Sci-fi and individual ideas have since long time ago already concluded this as an possibility.
NASA have been slow but one could argue that they've wanted proof. Well, now they have. Good Going.
Science is about evidence. Speculative fiction is speculative fiction. For every idea from speculative fiction to be proven correct, there are whole buckets of ideas which are rubbish long since passed on. Even when something out of speculative fiction turns out to be correct, sci-fi authors are rarely in the position to explain the how or why of the manner by which the thing they've dreamed up works. This organism will have to have a biochemistry radically different from anything already known.
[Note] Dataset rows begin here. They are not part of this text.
(* ===== verification/MathLib.v ===== *)
(** * math_lib (src/contracts/math_lib.h)

    Integer helpers of the node and of the contracts: saturating arithmetic, rounding
    division, powers, roots.  Each overload is a definition at its width. *)
From S2P Require Import Prelude OccupationFlags.

Definition INT32_MIN : Z := - 2 ^ 31.
Definition INT32_MAX : Z := 2 ^ 31 - 1.
Definition UINT32_MAX : Z := 2 ^ 32 - 1.

Definition is_s32 (z : Z) : Prop := - 2 ^ 31 <= z < 2 ^ 31.

(** ** Definitions *)

Definition max (left right : Z) : Z := if left <? right then right else left.
Definition min (left right : Z) : Z := if left <? right then left else right.

(** [abs] at [long long]; the negation of [INT64_MIN] wraps. *)
Definition abs (a : Z) : Z := if a <? 0 then s64 (- a) else a.

Definition divUp_u64 (a b : Z) : Z := if negb (b =? 0) then u64 (a + b - 1) / b else 0.
Definition divUp_u32 (a b : Z) : Z := if negb (b =? 0) then u32 (a + b - 1) / b else 0.

(** The operands of type [unsigned short] and [unsigned char] are promoted to [int]. *)
Definition divUp_u16 (a b : Z) : Z := if negb (b =? 0) then u16 ((a + b - 1) / b) else 0.
Definition divUp_u8 (a b : Z) : Z := if negb (b =? 0) then u8 ((a + b - 1) / b) else 0.

Definition findNextPowerOf2 (num : Z) : Z :=
  if num =? 0 then 1
  else
    let num := u64 (num - 1) in
    let num := Z.lor num (Z.shiftr num 1) in
    let num := Z.lor num (Z.shiftr num 2) in
    let num := Z.lor num (Z.shiftr num 4) in
    let num := Z.lor num (Z.shiftr num 8) in
    let num := Z.lor num (Z.shiftr num 16) in
    let num := Z.lor num (Z.shiftr num 32) in
    u64 (num + 1).

(** [_mul128] and [_umul128] give the low and the high word of the product. *)
Definition smul_s64 (a b : Z) : Z :=
  let lo := s64 (a * b) in
  let hi := Z.shiftr (a * b) 64 in
  if negb (hi =? Z.shiftr lo 63) then
    if Bool.eqb (0 <? a) (0 <? b) then INT64_MAX else INT64_MIN
  else lo.

Definition smul_u64 (a b : Z) : Z :=
  let lo := u64 (a * b) in
  let hi := Z.shiftr (a * b) 64 in
  if negb (hi =? 0) then UINT64_MAX else lo.

Definition smul_s32 (a b : Z) : Z :=
  let r := s64 (a * b) in
  if r <? INT32_MIN then INT32_MIN else if INT32_MAX <? r then INT32_MAX else r.

Definition smul_u32 (a b : Z) : Z :=
  let r := u64 (a * b) in
  if UINT32_MAX <? r then UINT32_MAX else r.

Definition sadd_s64 (a b : Z) : Z :=
  let sum := s64 (a + b) in
  if (a <? 0) && (b <? 0) && (0 <? sum) then INT64_MIN
  else if (0 <? a) && (0 <? b) && (sum <? 0) then INT64_MAX
  else sum.

Definition sadd_u64 (a b : Z) : Z :=
  if UINT64_MAX - a <? b then UINT64_MAX else u64 (a + b).

Definition sadd_s32 (a b : Z) : Z :=
  let sum := s64 (a + b) in
  if sum <? INT32_MIN then INT32_MIN else if INT32_MAX <? sum then INT32_MAX else sum.

Definition sadd_u32 (a b : Z) : Z :=
  let sum := u64 (a + b) in
  if UINT32_MAX <? sum then UINT32_MAX else sum.

(** The state of the loop is the pair [(a, b)]; [2^8] rounds are enough for 64-bit operands
    ([gcd_loop_ok]). *)
Definition greatestCommonDivisor (a b : Z) : Z :=
  if (a <? 0) || (b <? 0) then 0
  else
    (while_loop (fun '(_, b) => negb (b =? 0)) (fun '(a, b) => (b, a mod b)) 256 (a, b)).1.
Or, to play the TV Tropes game: http://tvtropes.org/pmwiki/pmwiki.php/Main/ScienceMarchesOn

EHKOS said:
This is why I never trusted science class. This is why we don't need these stupid rules like "All life needs to do these seven things" or shit like that. This is truly an amazing discovery. Maybe now scientists will stop being so closed minded.
You do realize that all prior known life used said elements, the statement used is almost always "all known living organisms do X," and that this was found BY scientists, who were open-minded enough to actually sift through the mud, examine the evidence, and overturn a long-standing doctrine as soon as the evidence that the doctrine was wrong was found? How is it closed-minded to say, "We've never observed a species which uses anything besides phosphate in its nucleic acid. So it seems phosphorus is necessary for nucleic acids." "Hey, look, this uses arsenic!" "Hell yeah, that's neat; time to change the textbooks and start poking this bacteria to see how it works." The reaction of all my fellow med students and our professors was, "That's cool as shit...let's look at it after tomorrow's final."

Faladorian said:
Yeah, things dont need to be like creatures on earth. Y'know, when earth was formed, oxygen was poisonous to the native bacteria and they found out how to utilize it to create energy for themselves. Hence why we breathe
Oxygen was a waste product which was toxic to many microbes, but hardly all. Some bacteria still find oxygen highly toxic (including those which cause tetanus), while others are unable to use it but can tolerate its presence. Some find oxygen as necessary as we do, while others require it, but cannot tolerate concentrations above apprx 5% of the local atmosphere. Oxygen is unnecessary but useful for others. Not all eukaryotes need oxygen either, as exemplified by that miracle of yeast piss, beer. It seems all highly complex eukaryotes, however, do need oxygen. It's likely that the existence of some sort of electronegative dump for red-ox reactions is needed for the kind of metabolism able to power anything like us. Fortunately, oxygen is a rather common element in the universe, and we can certainly imagine all kinds of neat possibilities. But imagination is just that.

theultimateend said:
Jamiemitsu said:
Dosen't that pretty much mean that there could now be life on Mars?
At this point I'm not sure of anyone who seriously thinks that bacterial life is not all over the universe.

It's really hard to say that without just completely living within your own rectum.
Probable, yes, but that doesn't move anything away from the null hypothesis until evidence is found.

Daaaah Whoosh said:
I don't know why everyone is getting so excited about aliens, we haven't discovered hyperspace yet, so we can't go anywhere. Still, though, it's cool to know that there's yet another way to refute religion now.
Speaking as averred atheist, what the hell does this have to do with religion? Even the least intelligent creationist would reply, "God decided to make these bacteria so they could survive in the environment He decided to place them in." Even someone who takes the Bible as literal fact could make such an argument without contradiction of their view.